Impairment of Oil and Natural Gas Properties. The Company reviews its proved oil and natural gas properties for impairment whenever events and circumstances indicate that the fair value of these assets may be below their carrying value. The significant decrease in the forward price curves for crude oil and natural gas in March of 2020 resulted in a triggering event which required the Company to reassess its proved oil and natural gas properties for impairment as of March 31, 2020. An impairment loss is indicated if the sum of the expected undiscounted future net cash flows from oil and gas properties is less than the carrying amount of the assets. In this circumstance, the Company then recognizes impairment expense for the amount by which the carrying amount of proved properties exceeds their estimated fair value. The Company reviews its oil and natural gas properties on a field-by-field basis.
The Company calculates the estimated fair values of its oil and natural gas properties using an income approach that is based on inputs that are not observable in the market and therefore represent Level 3 inputs. Significant inputs to the expected future net cash flows used for the impairment review and the related fair value measurement of oil and natural gas proved properties include estimates of: (i) reserves; (ii) future production decline rates; (iii) future operating and development costs; (iv) future commodity prices, including price differentials; and (v) a market participant-based weighted average cost of capital rate. These inputs require significant judgments and estimates by the Company’s management.
The impairment test performed by the Company indicated that a proved property impairment had occurred with respect to certain of its oil and gas fields, and therefore a non-cash impairment charge to reduce the carrying value of the impaired property to its fair value was recorded. Proved oil and natural gas properties with a previous carrying value of $771.4 million were partially written down to their fair value of $179.6 million, resulting in a noncash impairment charge of $591.8 million being recorded in the first quarter of 2020. All of the Company’s proved oil and gas properties were included in the impairment assessment performed as of March 31, 2020. Two of the Company’s fields were subject to an impairment write-down as quantified above, but the remaining five fields were not impaired due to their undiscounted cash flows exceeding their carrying values by 30% to over 100%. The Company did not recognize any additional impairment write-downs with respect to its proved property during the remainder of the year ending December 31, 2020. Impairment expense for proved properties is presented as part of Impairment and Abandonment Expense in the consolidated statements of operations.

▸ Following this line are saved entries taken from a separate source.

Lemma wp_init_processes m (Q : unit -> et_mem -> Prop) :
  (forall p, is_Some (sys_proc (m_sys m) !! p) <-> 0 <= p < ET_PROCESSES_MAX) ->
  (forall procs, (forall p, is_Some (procs !! p) <-> 0 <= p < ET_PROCESSES_MAX) -> (forall p pr, procs !! p = Some pr -> closed_proc pr) ->
     Q tt (with_procs procs m)) ->
  wp (for_upto ET_PROCESSES_MAX et_init_process) Q (fun _ => True) m.
Proof.
  intros D H. apply (wp_for_upto _ (fun i m' => exists procs, m' = with_procs procs m /\
    (forall p, is_Some (procs !! p) <-> 0 <= p < ET_PROCESSES_MAX) /\ forall p pr, p < i -> procs !! p = Some pr -> closed_proc pr)).
  - exists (sys_proc (m_sys m)). split; [by destruct m as [[]]|]. split; [done|]. intros p pr Hp E.
    assert (0 <= p) by (apply D; eauto). lia.
  - intros i m' Hi (procs & -> & D' & F). destruct (proj2 (D' i) Hi) as [pr E]. eapply wp_init_process; [exact E|].
    intros pr' C. exists (<[i := pr']> procs). split; [done|]. split; [by apply is_Some_insert_dom|].
    intros p q Hp. destruct (decide (i = p)) as [<-|N]; [rewrite lookup_insert_eq; by intros [= <-]|].
    rewrite lookup_insert_ne by done. apply F. lia.
  - intros m' (procs & -> & D' & F). apply H; [done|]. intros p pr E. apply (F p); [|done].
    assert (0 <= p < ET_PROCESSES_MAX) by (apply D'; eauto). lia.
Qed.

Lemma wp_init_attachments m (Q : unit -> et_mem -> Prop) :
  (forall i, is_Some (sys_attach (m_sys m) !! i) <-> 0 <= i < ET_ATTACHMENTS_MAX) ->
  (forall atts, (forall i, is_Some (atts !! i) <-> 0 <= i < ET_ATTACHMENTS_MAX) -> (forall i a, atts !! i = Some a -> a = init_attach) ->
     Q tt (upd_sys (set_sys_attach atts) m)) ->
  wp (for_upto ET_ATTACHMENTS_MAX et_init_attachment) Q (fun _ => True) m.
Proof.
  intros D H. apply (wp_for_upto _ (fun i m' => exists atts, m' = upd_sys (set_sys_attach atts) m /\
    (forall p, is_Some (atts !! p) <-> 0 <= p < ET_ATTACHMENTS_MAX) /\ forall p a, p < i -> atts !! p = Some a -> a = init_attach)).
  - exists (sys_attach (m_sys m)). split; [by destruct m as [[]]|]. split; [done|]. intros p pr Hp E.
    assert (0 <= p) by (apply D; eauto). lia.
  - intros i m' Hi (atts & -> & D' & F). destruct (proj2 (D' i) Hi) as [a E]. eapply wp_init_attachment; [exact E|].
    exists (<[i := init_attach]> atts). split.
    { unfold upd_attach, upd_sys, set_m_sys, set_sys_attach. cbn. do 2 f_equal. apply map_eq. intros q.
      destruct (decide (i = q)) as [<-|N]; [by rewrite lookup_alter_eq, lookup_insert_eq, E|by rewrite lookup_alter_ne, lookup_insert_ne]. }
    split; [by apply is_Some_insert_dom|].
    intros p q Hp. destruct (decide (i = p)) as [<-|N]; [rewrite lookup_insert_eq; by intros [= <-]|].
    rewrite lookup_insert_ne by done. apply F. lia.
  - intros m' (atts & -> & D' & F). apply H; [done|]. intros p a E. apply (F p); [|done].
    assert (0 <= p < ET_ATTACHMENTS_MAX) by (apply D'; eauto). lia.
Qed.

CENTENNIAL RESOURCE DEVELOPMENT, INC.
NOTES TO CONSOLIDATED FINANCIAL STATEMENTS (Continued)
Asset Retirement Obligations. The initial measurement of ARO at fair value is calculated using discounted cash flow techniques and is based on internal estimates of future retirement costs associated with property, plant and equipment. Significant Level 3 inputs used in the calculation of ARO include the estimated future costs to plug and abandon oil and gas properties and reserve lives. Refer to Note 5—Asset Retirement Obligations for additional information on the Company’s ARO.

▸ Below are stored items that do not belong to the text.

(* ===== verification/Process.v ===== *)
(** * Opening and closing a system on the same node

    et_local.c: how a process gets its place in the array of processes, its heartbeat, the thread that
    watches the heartbeat of the ET system, and how the process closes or kills the system; the
    dispatch of et_common.c; and of et_system.c the heartbeat of the ET system, the thread that adds
    stations and et_system_close.

    The threads themselves, the mapping of the file and the sockets are not part of the state: a loop
    of a thread is one turn here, and what the starts of the threads return is an argument.  Of an id that
    et_id_destroy frees nothing is left. *)
From stdpp Require Import base gmap strings list.
From S2P Require Import Prelude Types Machine EvList Write Repair Restore Sample StatConfig Stats Chain Api StationApi Init Station StationSpec Attach Fix FixAtt Attachment Start.
Open Scope Z_scope.

Definition ET_HBMODULO : Z := 2 ^ 32 - 1.
Definition ET_KILL_MASK : Z := 2.
Definition ET_GET_KILL (x : Z) : Z := Z.land x ET_KILL_MASK.
Definition ET_SET_KILL (x : Z) : Z := Z.lor x ET_KILL_MASK.

(** The functions for systems that are not local. *)
Class RemoteClose := {
  etr_close : et_id -> M (Z * option et_id);
  etr_forcedclose : et_id -> M (Z * option et_id);
  etr_kill : et_id -> M (Z * option et_id);
  etn_close : et_id -> M (Z * option et_id);
  etn_forcedclose : et_id -> M (Z * option et_id);
  etn_kill : et_id -> M (Z * option et_id)
}.

(** ** A place for the process *)

(** The first process from [i] on whose structure is not used. *)
Fixpoint find_proc (n : nat) (i : Z) : M Z :=
  match n with
  | O => ret (-1)
  | S n' => let* p := ld_proc i in if pr_num p =? -1 then ret i else find_proc n' (i + 1)
  end.

(** The process leaves its place again. *)
Definition forget_proc (my_index : Z) : M unit :=
  et_system_lock ;;;
  et_init_process my_index ;;;
  let* y := ld_sys in
  str_sys (set_sys_nprocesses (sys_nprocesses y - 1)) ;;;
  et_system_unlock.

(** etl_open once the memory is mapped and the ET system is alive.  [dstart] is the time of the call,
    [my_pid] a variable that is never assigned, [hbeat] and [hmon] what the starts of the two threads
    return. *)
Definition open_process (id : et_id) (dstart my_pid hbeat hmon : Z) : M (Z * et_id) :=
  et_system_lock ;;;
  let* y := ld_sys in
  let* my_index := find_proc (Z.to_nat (cf_nprocesses (sys_config y))) 0 in
  if my_index =? -1 then et_system_unlock ;;; ret (ET_ERROR, id)
  else
    str_sys (set_sys_nprocesses (sys_nprocesses y + 1)) ;;;
    let id := set_id_proc my_index id in
    str_procs my_index [set_pr_time dstart; set_pr_num my_index; set_pr_pid my_pid; set_pr_et_status ET_PROC_ETOK] ;;;
    et_system_unlock ;;;
    if negb (hbeat =? ET_OK) then forget_proc my_index ;;; ret (hbeat, id)
    else if negb (hmon =? ET_OK) then forget_proc my_index ;;; ret (hmon, id)
    else
      et_system_lock ;;;
      str_proc my_index (set_pr_status ET_PROC_OPEN) ;;;
      et_system_unlock ;;;
      ret (ET_OK, id).

(** One turn of the loop of et_heartbeat. *)
Definition et_heartbeat (id : et_id) : M unit :=
  let me := id_proc id in
  et_system_lock ;;;
  let* p := ld_proc me in
  str_proc me (set_pr_heartbeat ((pr_heartbeat p + 1) mod ET_HBMODULO)) ;;;
  et_system_unlock ;;;
  nanosleep.

(** The locals of et_heartmonitor. *)
Record watch := mkWatch { wt_disconnected : bool; wt_oldheartbt : Z }.
Definition watch_start : watch := mkWatch false (-1).

Section process.
Context `{R0 : Remote}.

(** The mutexes of the lists of the attachment's station are released and its reader is woken up. *)
Definition free_attachment (id : et_id) (i : Z) : M unit :=
  let* a := ld_attach i in
  let stat := at_stat a in
  let* locked := et_mutex_locked (list_mutex (LOut stat)) in
  when (locked =? ET_MUTEX_LOCKED) (et_llist_unlock (LOut stat)) ;;;
  let* locked := et_mutex_locked (list_mutex (LIn stat)) in
  when (locked =? ET_MUTEX_LOCKED) (et_llist_unlock (LIn stat)) ;;;
  let* _ := et_wakeup_attachment id i in
  ret tt.

(** for (i=0; i < nattachments; i++): the attachments of process [me], those whose entry is not -1. *)
Fixpoint each_attachment (n : nat) (me i : Z) (f : Z -> M unit) : M unit :=
  match n with
  | O => ret tt
  | S n' =>
      let* p := ld_proc me in
      (if negb (default (-1) (pr_att p !! i) =? -1) then f i else ret tt) ;;;
      each_attachment n' me (i + 1) f
  end.

(** One turn of the loop of et_heartmonitor; [offset] is the distance between the mapping of the process
    and that of the ET system. *)
Definition et_heartmonitor (id : et_id) (offset : Z) (t : watch) : M (et_id * watch) :=
  nanosleep ;;;
  let me := id_proc id in
  et_system_lock ;;;
  let* y := ld_sys in
  let newheartbt := sys_heartbeat y in
  et_system_unlock ;;;
  if wt_oldheartbt t =? newheartbt then
    if wt_disconnected t then ret (id, t)
    else
      let id := set_id_alive 0 id in
      str_proc me (set_pr_et_status ET_PROC_ETDEAD) ;;;
      let* y := ld_sys in
      each_attachment (Z.to_nat (cf_nattachments (sys_config y))) me 0 (free_attachment id) ;;;
      ret (id, mkWatch true (wt_oldheartbt t))
  else if wt_disconnected t then
    str_proc me (set_pr_et_status ET_PROC_ETOK) ;;;
    ret (set_id_alive 1 (set_id_offset offset id), mkWatch false newheartbt)
  else ret (id, mkWatch false newheartbt).

(** ** The end of the ET system *)

(** for (i=0; i < nstations; i++): the conductors shall end. *)
Fixpoint stop_conductors (n : nat) (i : Z) : M unit :=
  match n with
  | O => ret tt
  | S n' =>
      let* ps := ld_stat i in
      (if negb (sd_status (st_data ps) =? ET_STATION_UNUSED) then
         str_stat i (set_st_conductor ET_THREAD_KILL) ;;; signal_cread (LOut i)
       else ret tt) ;;;
      stop_conductors n' (i + 1)
  end.

Definition et_system_close (id : et_id) : M (Z * option et_id) :=
  if negb (id_proc id =? ET_SYS) then ret (ET_ERROR, Some id)
  else
    str_sys (set_sys_asthread ET_THREAD_KILL) ;;;
    nanosleep ;;;
    let* y := ld_sys in
    stop_conductors (Z.to_nat (cf_nstations (sys_config y))) 0 ;;;
    nanosleep ;;;
    ret (ET_OK, None).

(** One turn of the loop of et_sys_heartbeat: [true] when the ET system shall go on, [false] when it was
    commanded to end. *)
Definition et_sys_heartbeat : M bool :=
  nanosleep ;;;
  et_system_lock ;;;
  let* y := ld_sys in
  str_sys (set_sys_heartbeat ((sys_heartbeat y + 1) mod ET_HBMODULO)) ;;;
  if negb (ET_GET_KILL (sys_bitInfo y) =? 0) then et_system_unlock ;;; ret false
  else et_system_unlock ;;; ret true.

(** ** Closing *)

Section close.
Context `{O0 : Os}.

(** The process gives up its place. *)
Definition leave (id : et_id) : M unit :=
  let* y := ld_sys in
  str_sys (set_sys_nprocesses (sys_nprocesses y - 1)) ;;;
  et_init_process (id_proc id).

Definition locked_status (id : et_id) (status : Z) : M unit :=
  et_system_lock ;;;
  str_proc (id_proc id) (set_pr_status status) ;;;
  et_system_unlock.

(** The process has an attachment from number [i] on. *)
Fixpoint still_attached (n : nat) (me i : Z) : M bool :=
  match n with
  | O => ret false
  | S n' =>
      let* p := ld_proc me in
      if negb (default (-1) (pr_att p !! i) =? -1) then ret true else still_attached n' me (i + 1)
  end.

Definition etl_close (id : et_id) : M (Z * option et_id) :=
  et_memWrite_lock ;;;
  let id := set_id_closed 1 id in
  if id_proc id =? ET_SYS then et_mem_unlock ;;; et_system_close id
  else
    locked_status id ET_PROC_CLOSED ;;;
    locked_status id ET_PROC_OPEN ;;;
    let* alive := etl_alive id in
    if negb (alive =? 0) then
      let* y := ld_sys in
      let* still := still_attached (Z.to_nat (cf_nattachments (sys_config y))) (id_proc id) 0 in
      if still then et_mem_unlock ;;; ret (ET_ERROR, Some id)
      else
        et_system_lock ;;;
        leave id ;;;
        et_system_unlock ;;;
        et_mem_unlock ;;;
        ret (ET_OK, None)
    else
      leave id ;;;
      et_mem_unlock ;;;
      ret (ET_OK, None).

Context `{C0 : RemoteClose}.

Definition et_close (id : et_id) : M (Z * option et_id) :=
  if id_locality id =? ET_REMOTE then etr_close id
  else if id_locality id =? ET_LOCAL_NOSHARE then etn_close id
  else etl_close id.

(** The attachments of the process are detached while the system is alive. *)
Definition detach_all (id : et_id) : M unit :=
  let* alive := etl_alive id in
  if negb (alive =? 0) then
    let* y := ld_sys in
    each_attachment (Z.to_nat (cf_nattachments (sys_config y))) (id_proc id) 0 (fun i =>
      let* _ := et_station_detach id i in ret tt)
  else ret tt.

Definition etl_forcedclose (id : et_id) : M (Z * option et_id) :=
  if id_proc id =? ET_SYS then et_system_close id
  else
    detach_all id ;;;
    et_close id.

Definition et_forcedclose (id : et_id) : M (Z * option et_id) :=
  if id_locality id =? ET_REMOTE then etr_forcedclose id
  else if id_locality id =? ET_LOCAL_NOSHARE then etn_forcedclose id
  else etl_forcedclose id.

Definition set_kill : M unit :=
  let* y := ld_sys in str_sys (set_sys_bitInfo (ET_SET_KILL (sys_bitInfo y))).

Definition etl_kill (id : et_id) : M (Z * option et_id) :=
  if id_proc id =? ET_SYS then
    et_system_lock ;;;
    set_kill ;;;
    et_system_unlock ;;;
    ret (ET_OK, Some id)
  else
    detach_all id ;;;
    et_memWrite_lock ;;;
    let id := set_id_closed 1 id in
    let* alive := etl_alive id in
    (if negb (alive =? 0) then
       et_system_lock ;;;
       set_kill ;;;
       leave id ;;;
       et_system_unlock
     else
       set_kill ;;;
       leave id) ;;;
    et_mem_unlock ;;;
    ret (ET_OK, None).

Definition et_kill (id : et_id) : M (Z * option et_id) :=
  if id_locality id =? ET_REMOTE then etr_kill id
  else if id_locality id =? ET_LOCAL_NOSHARE then etn_kill id
  else etl_kill id.
End close.
End process.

Senior Secured Notes. The Company’s Senior Secured Notes were measured and recorded at their fair value on the date of issuance equal to 83.44% of par. The fair value was determined utilizing the Black-Derman-Toy binomial lattice model, which is a one-factor binomial lattice model that determines the future evolution of the relevant yields. For each node on the lattice, it is determined whether it is preferable to redeem, or not, based on the yields. The model utilizes both a yield curve and a yield volatility as of the valuation date, both of which are estimated based on yields of comparable debt instruments and are inputs that are not observable for the Senior Secured Notes for the term of the debt instrument (a Level 3 classification in the fair value hierarchy). The fair value was measured by the model using the following inputs: (i) the treasury yield curve as of the valuation date, (ii) 12% credit spread, (iii) 45% yield volatility, and (iv) a corporate credit rating of B. The Company has not elected the fair value option, which would require remeasurement at fair value each period, to account for this debt instrument.
Other Financial Instruments
The carrying amounts of the Company’s cash, cash equivalents, accounts receivable, accounts payable, and accrued liabilities approximate their fair values because of the short-term maturities and/or liquid nature of these assets and liabilities.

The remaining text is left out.